==== Data for review ====

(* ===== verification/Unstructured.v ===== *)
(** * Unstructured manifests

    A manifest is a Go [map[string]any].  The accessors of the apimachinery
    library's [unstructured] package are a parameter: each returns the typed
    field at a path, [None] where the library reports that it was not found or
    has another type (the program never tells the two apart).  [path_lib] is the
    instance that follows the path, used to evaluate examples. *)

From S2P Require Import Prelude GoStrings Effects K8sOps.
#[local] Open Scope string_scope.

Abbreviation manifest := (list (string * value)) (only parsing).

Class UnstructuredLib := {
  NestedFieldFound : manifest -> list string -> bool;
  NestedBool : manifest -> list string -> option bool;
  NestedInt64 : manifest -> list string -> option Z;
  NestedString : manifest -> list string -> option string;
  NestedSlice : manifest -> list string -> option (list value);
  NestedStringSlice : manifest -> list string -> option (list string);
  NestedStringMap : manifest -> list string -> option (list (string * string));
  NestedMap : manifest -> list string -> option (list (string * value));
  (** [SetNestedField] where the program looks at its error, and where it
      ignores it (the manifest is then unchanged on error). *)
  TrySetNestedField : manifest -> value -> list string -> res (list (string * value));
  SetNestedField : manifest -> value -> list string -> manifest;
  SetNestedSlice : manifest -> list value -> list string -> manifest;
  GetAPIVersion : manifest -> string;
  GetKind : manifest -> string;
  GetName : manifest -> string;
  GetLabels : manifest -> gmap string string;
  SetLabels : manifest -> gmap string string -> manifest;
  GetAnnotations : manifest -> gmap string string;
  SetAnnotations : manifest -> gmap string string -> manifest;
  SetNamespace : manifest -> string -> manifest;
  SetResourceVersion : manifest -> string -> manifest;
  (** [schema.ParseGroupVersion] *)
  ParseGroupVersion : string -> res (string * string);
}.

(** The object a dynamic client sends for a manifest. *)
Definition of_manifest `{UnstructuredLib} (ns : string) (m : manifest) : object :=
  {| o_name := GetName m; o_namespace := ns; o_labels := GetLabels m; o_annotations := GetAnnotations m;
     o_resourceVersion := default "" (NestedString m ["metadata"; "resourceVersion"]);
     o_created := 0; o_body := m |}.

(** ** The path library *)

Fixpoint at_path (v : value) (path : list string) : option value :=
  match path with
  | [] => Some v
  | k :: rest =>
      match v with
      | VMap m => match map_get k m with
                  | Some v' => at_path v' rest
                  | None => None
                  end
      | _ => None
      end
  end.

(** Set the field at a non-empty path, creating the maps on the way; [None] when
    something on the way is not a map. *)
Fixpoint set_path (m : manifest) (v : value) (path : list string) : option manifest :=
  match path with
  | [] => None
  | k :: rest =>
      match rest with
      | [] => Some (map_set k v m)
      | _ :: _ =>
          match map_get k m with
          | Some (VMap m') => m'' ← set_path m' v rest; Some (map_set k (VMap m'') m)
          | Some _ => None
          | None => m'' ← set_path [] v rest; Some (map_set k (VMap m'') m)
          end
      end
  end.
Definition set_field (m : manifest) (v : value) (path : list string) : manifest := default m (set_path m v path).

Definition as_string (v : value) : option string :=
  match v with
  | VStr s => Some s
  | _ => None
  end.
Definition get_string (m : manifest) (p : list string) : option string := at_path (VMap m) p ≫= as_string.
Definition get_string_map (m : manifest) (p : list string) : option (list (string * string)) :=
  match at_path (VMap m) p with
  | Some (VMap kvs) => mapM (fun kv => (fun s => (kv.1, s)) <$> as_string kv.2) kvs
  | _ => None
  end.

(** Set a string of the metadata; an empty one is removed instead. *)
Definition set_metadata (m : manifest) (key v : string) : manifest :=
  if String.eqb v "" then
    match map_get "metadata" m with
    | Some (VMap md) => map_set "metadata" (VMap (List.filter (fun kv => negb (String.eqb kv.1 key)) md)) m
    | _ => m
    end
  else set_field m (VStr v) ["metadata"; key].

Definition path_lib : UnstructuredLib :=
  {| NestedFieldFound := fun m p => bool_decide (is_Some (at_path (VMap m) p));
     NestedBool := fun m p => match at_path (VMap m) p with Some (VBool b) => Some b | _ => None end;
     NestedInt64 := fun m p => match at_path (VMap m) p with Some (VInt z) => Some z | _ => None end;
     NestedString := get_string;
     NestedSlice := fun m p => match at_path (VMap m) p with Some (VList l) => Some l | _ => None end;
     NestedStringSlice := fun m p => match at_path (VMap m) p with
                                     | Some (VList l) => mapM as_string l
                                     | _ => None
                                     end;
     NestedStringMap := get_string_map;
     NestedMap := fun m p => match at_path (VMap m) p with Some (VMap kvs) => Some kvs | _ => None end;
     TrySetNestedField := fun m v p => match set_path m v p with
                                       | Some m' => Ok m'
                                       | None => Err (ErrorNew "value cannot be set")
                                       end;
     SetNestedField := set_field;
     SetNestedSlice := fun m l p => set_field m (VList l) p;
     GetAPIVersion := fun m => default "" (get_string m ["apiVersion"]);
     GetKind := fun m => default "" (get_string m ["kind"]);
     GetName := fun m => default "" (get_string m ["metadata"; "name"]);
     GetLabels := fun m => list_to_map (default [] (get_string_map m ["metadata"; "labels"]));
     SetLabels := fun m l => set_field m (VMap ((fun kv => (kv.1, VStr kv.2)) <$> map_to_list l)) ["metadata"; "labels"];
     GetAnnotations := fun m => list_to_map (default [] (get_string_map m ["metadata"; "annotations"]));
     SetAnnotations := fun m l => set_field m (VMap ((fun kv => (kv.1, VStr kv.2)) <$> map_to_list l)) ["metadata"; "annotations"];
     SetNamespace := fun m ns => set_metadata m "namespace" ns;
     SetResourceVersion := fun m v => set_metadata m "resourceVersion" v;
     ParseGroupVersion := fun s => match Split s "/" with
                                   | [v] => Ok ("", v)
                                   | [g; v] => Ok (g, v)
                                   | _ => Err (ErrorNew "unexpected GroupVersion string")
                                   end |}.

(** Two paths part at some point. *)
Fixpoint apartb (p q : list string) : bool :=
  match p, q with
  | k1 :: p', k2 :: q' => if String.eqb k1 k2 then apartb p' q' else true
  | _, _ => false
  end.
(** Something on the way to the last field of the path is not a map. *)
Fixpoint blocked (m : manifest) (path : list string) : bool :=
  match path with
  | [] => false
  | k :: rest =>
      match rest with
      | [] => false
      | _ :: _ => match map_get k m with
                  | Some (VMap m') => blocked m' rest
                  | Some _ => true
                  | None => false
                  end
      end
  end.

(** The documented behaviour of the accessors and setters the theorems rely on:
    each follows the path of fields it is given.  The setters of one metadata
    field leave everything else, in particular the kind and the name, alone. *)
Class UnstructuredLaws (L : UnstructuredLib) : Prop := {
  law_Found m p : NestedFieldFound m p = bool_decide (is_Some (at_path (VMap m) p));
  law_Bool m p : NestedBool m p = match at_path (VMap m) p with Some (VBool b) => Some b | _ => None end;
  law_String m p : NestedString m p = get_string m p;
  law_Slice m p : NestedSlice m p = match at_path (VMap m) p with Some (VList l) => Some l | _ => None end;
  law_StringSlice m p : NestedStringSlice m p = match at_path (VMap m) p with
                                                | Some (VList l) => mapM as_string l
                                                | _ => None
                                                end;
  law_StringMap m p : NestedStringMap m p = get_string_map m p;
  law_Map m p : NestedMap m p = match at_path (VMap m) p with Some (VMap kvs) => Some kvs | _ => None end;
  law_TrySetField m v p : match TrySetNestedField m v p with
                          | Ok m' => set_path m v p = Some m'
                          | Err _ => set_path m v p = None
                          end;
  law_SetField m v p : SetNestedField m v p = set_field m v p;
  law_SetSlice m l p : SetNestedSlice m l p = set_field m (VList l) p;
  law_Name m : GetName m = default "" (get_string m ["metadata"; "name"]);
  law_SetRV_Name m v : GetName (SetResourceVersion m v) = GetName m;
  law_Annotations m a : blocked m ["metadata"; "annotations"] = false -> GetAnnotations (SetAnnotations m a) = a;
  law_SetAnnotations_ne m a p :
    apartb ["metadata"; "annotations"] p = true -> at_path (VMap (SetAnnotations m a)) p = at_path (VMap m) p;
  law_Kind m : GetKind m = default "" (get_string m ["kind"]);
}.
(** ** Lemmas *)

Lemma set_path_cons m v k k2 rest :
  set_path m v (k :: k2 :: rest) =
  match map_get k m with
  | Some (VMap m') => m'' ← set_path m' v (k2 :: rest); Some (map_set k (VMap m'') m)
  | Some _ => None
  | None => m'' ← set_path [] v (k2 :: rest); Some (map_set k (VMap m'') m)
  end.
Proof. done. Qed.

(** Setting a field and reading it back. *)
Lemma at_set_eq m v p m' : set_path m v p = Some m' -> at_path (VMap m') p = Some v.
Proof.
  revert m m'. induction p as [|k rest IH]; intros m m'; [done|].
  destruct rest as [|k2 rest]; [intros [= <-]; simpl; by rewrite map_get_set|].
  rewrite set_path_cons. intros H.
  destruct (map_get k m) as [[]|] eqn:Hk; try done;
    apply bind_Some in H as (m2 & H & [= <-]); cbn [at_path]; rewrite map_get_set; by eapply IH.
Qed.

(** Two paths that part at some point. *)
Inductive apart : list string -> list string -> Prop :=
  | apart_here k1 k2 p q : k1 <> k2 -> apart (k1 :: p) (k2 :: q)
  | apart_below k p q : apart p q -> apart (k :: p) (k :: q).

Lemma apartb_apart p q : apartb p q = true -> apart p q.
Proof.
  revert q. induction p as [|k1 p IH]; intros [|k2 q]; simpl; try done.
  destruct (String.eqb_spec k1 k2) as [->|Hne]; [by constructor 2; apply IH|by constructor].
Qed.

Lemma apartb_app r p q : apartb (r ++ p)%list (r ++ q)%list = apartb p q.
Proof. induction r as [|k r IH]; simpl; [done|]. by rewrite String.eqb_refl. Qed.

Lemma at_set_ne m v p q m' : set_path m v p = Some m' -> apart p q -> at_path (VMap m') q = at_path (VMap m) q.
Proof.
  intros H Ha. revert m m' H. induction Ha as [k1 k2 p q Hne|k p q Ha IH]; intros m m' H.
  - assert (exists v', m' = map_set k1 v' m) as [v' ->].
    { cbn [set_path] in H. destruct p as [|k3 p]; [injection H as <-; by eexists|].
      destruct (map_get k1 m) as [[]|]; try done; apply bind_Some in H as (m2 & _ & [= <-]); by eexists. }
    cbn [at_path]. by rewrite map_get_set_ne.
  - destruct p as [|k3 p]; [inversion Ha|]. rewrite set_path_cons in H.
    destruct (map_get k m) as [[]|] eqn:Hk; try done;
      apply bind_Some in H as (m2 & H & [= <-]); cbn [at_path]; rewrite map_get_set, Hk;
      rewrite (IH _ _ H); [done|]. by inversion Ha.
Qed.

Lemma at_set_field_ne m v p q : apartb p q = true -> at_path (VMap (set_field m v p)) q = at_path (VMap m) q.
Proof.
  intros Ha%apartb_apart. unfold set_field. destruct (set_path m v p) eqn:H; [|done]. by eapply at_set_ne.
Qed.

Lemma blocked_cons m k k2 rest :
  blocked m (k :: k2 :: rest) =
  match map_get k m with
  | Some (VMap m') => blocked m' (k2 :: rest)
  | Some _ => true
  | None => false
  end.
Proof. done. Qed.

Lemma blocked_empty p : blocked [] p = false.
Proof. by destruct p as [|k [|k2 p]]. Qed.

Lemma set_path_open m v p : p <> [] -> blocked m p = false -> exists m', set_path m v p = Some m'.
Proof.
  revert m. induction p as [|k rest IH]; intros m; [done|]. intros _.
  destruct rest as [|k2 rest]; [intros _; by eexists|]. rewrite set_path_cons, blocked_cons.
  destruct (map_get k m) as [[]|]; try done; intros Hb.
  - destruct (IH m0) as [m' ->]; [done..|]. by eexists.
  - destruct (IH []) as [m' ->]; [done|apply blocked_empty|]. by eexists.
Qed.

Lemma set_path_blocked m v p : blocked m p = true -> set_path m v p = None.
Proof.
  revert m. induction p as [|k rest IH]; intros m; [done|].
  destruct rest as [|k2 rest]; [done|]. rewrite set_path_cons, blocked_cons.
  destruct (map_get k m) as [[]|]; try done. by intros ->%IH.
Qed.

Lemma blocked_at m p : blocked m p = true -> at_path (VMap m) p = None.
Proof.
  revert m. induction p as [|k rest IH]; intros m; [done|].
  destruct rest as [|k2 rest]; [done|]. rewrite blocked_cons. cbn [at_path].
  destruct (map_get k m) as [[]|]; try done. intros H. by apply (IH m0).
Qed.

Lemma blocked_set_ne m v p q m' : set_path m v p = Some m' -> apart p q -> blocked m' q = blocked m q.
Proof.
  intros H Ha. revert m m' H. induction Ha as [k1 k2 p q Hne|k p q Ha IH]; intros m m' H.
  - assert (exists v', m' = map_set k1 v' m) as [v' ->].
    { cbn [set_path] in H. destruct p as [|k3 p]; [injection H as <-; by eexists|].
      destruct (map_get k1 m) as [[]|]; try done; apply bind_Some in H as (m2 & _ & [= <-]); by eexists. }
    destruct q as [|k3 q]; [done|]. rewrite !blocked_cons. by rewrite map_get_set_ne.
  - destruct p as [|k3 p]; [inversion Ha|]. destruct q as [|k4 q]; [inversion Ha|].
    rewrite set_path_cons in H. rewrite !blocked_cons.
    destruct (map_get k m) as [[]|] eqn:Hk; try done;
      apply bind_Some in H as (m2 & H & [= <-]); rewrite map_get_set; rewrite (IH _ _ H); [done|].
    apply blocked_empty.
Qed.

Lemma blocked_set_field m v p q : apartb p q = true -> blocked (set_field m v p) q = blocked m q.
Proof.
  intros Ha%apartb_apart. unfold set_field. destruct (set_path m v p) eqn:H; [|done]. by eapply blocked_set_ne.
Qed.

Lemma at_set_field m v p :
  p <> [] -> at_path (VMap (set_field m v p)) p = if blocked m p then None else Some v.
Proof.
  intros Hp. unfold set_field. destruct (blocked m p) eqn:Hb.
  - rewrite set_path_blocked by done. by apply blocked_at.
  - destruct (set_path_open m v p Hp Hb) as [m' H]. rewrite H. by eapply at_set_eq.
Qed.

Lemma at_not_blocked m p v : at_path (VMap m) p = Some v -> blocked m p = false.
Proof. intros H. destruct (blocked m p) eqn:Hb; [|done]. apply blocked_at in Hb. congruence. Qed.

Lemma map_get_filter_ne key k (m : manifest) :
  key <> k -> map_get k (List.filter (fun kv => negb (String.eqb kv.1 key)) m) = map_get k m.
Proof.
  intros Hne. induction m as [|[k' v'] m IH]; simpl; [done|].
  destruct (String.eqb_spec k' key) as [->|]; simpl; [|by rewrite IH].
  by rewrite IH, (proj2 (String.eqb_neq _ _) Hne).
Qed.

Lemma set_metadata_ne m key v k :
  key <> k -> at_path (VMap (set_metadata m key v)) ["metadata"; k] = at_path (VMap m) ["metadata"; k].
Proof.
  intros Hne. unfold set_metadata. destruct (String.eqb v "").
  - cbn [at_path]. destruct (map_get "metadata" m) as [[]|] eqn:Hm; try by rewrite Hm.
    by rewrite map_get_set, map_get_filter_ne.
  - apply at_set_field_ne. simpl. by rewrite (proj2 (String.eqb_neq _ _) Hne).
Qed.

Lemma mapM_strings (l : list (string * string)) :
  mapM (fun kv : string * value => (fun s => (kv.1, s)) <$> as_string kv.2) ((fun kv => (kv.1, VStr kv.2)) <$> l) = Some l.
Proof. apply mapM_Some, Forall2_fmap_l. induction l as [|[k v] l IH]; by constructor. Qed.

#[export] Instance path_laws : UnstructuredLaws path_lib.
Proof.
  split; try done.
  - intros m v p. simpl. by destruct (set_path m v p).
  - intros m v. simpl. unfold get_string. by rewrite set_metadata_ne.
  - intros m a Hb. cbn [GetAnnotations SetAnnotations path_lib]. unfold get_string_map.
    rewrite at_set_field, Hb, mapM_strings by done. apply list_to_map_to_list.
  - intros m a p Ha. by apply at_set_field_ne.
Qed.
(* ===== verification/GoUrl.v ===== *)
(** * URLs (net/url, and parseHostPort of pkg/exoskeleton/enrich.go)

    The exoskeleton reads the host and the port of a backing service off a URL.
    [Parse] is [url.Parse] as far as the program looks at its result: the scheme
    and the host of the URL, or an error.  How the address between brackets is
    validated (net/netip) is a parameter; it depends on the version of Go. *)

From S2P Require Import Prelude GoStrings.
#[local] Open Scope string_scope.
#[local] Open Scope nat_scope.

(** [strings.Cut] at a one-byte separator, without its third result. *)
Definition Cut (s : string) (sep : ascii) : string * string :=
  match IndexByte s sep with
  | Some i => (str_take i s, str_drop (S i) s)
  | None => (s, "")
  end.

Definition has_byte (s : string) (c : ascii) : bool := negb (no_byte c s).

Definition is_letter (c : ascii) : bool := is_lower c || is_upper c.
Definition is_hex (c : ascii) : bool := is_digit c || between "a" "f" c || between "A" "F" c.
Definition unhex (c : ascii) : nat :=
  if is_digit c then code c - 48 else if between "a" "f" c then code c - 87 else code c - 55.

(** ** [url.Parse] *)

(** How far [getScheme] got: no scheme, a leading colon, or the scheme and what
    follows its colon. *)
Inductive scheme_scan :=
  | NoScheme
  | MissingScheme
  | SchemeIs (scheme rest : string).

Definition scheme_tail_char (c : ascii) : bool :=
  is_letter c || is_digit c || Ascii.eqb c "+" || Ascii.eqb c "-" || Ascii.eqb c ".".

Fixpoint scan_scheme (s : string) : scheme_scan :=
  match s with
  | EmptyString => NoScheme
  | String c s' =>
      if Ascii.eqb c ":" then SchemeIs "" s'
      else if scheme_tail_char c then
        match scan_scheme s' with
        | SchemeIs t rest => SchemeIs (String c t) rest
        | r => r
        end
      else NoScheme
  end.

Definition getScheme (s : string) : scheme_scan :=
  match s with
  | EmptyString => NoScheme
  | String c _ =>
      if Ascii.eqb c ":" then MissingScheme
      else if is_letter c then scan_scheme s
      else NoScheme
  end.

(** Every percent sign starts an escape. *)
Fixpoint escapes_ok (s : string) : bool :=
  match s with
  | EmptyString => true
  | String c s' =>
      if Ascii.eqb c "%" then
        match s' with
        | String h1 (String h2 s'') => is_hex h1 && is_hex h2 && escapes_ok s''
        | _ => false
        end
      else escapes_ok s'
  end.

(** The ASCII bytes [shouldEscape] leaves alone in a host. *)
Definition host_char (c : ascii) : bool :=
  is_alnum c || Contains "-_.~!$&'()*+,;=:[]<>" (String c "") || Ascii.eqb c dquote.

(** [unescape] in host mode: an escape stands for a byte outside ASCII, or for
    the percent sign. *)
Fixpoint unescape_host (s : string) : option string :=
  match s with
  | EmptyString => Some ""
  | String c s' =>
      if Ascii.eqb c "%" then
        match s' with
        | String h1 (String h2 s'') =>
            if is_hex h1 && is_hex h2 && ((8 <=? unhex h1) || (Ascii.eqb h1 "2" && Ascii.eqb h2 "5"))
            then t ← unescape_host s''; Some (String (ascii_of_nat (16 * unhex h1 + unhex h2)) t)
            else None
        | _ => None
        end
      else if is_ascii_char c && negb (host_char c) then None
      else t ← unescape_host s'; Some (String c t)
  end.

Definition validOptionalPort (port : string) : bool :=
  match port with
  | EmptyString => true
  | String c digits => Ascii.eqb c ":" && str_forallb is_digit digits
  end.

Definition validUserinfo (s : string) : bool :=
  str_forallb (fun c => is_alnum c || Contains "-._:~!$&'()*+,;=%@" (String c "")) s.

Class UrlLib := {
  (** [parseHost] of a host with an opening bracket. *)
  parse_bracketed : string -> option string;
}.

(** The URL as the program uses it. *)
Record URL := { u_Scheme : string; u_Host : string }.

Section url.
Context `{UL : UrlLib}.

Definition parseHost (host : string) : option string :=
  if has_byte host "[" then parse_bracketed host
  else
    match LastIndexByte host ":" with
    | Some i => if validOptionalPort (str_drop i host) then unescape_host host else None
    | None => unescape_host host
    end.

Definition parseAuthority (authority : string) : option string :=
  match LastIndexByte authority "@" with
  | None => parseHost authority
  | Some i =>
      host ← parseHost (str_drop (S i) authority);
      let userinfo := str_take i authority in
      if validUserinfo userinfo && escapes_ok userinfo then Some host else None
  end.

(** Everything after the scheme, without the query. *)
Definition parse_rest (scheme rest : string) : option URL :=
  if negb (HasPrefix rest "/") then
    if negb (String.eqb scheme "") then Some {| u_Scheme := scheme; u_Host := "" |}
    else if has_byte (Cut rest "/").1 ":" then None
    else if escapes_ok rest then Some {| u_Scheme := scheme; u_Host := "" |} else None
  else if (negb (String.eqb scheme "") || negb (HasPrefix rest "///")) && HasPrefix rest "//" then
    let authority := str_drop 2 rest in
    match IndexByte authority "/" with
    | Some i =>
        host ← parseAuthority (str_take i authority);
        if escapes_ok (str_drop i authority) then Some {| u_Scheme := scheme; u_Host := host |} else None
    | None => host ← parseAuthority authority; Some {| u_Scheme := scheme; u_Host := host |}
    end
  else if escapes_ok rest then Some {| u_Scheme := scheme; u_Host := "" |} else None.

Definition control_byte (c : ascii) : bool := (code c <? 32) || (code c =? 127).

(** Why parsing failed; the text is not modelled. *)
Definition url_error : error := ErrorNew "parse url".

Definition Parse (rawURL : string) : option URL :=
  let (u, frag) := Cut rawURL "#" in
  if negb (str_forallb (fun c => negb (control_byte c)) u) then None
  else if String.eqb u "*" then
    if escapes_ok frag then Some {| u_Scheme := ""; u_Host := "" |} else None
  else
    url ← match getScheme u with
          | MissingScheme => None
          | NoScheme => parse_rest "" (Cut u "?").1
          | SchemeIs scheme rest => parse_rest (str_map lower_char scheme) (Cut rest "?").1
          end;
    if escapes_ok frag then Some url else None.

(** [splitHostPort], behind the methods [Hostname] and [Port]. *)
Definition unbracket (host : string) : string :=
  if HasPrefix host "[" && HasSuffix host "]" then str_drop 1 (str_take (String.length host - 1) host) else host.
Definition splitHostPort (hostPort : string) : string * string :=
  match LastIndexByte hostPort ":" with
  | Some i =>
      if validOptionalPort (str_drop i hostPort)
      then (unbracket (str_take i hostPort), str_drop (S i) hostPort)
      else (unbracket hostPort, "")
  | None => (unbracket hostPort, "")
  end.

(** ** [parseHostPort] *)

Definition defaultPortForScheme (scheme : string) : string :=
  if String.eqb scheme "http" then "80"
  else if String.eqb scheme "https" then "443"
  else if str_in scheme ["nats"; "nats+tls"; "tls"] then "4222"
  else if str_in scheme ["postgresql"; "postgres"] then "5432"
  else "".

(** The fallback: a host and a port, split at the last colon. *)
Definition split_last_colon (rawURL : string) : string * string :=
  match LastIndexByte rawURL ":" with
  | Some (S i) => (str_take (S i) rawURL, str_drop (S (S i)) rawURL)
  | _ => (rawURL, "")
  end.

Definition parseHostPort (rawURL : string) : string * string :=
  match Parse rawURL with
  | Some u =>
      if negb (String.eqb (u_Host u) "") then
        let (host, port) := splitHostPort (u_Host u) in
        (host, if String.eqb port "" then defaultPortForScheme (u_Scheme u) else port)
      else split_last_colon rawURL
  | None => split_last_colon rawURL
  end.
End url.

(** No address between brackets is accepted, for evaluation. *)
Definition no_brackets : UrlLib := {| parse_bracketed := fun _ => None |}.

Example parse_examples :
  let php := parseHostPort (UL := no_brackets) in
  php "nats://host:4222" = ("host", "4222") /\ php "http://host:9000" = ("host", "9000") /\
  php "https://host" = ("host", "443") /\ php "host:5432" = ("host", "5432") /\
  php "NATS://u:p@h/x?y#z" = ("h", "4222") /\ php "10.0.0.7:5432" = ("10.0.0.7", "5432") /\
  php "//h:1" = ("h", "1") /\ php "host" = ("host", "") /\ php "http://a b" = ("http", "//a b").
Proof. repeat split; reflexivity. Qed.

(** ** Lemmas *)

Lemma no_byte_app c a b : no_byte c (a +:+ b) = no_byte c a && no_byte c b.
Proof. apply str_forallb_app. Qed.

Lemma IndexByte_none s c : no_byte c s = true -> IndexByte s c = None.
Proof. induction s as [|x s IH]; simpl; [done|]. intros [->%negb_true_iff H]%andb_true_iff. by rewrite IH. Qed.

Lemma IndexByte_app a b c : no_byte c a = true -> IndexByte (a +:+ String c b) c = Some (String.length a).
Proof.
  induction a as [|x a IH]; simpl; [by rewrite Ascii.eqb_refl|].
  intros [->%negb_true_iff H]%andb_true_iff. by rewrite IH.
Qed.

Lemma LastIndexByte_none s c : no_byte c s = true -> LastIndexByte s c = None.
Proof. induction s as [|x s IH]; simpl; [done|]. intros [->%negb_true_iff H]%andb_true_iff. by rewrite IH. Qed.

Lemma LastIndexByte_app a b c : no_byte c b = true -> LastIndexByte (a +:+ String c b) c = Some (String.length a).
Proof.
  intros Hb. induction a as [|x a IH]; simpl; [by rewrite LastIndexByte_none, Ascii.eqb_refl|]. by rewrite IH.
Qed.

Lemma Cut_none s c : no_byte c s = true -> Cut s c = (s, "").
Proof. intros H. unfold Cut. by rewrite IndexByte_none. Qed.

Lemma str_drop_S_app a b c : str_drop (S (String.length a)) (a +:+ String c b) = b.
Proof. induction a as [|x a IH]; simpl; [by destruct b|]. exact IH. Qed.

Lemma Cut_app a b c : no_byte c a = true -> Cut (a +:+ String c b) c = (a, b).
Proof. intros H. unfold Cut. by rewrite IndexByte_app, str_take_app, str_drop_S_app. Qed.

====

### Assigned task
Only lines holding the word "parsing" are wanted; list them all from the material.

### Response to the exercise
Abbreviation manifest := (list (string * value)) (only parsing).
(** Why parsing failed; the text is not modelled. *)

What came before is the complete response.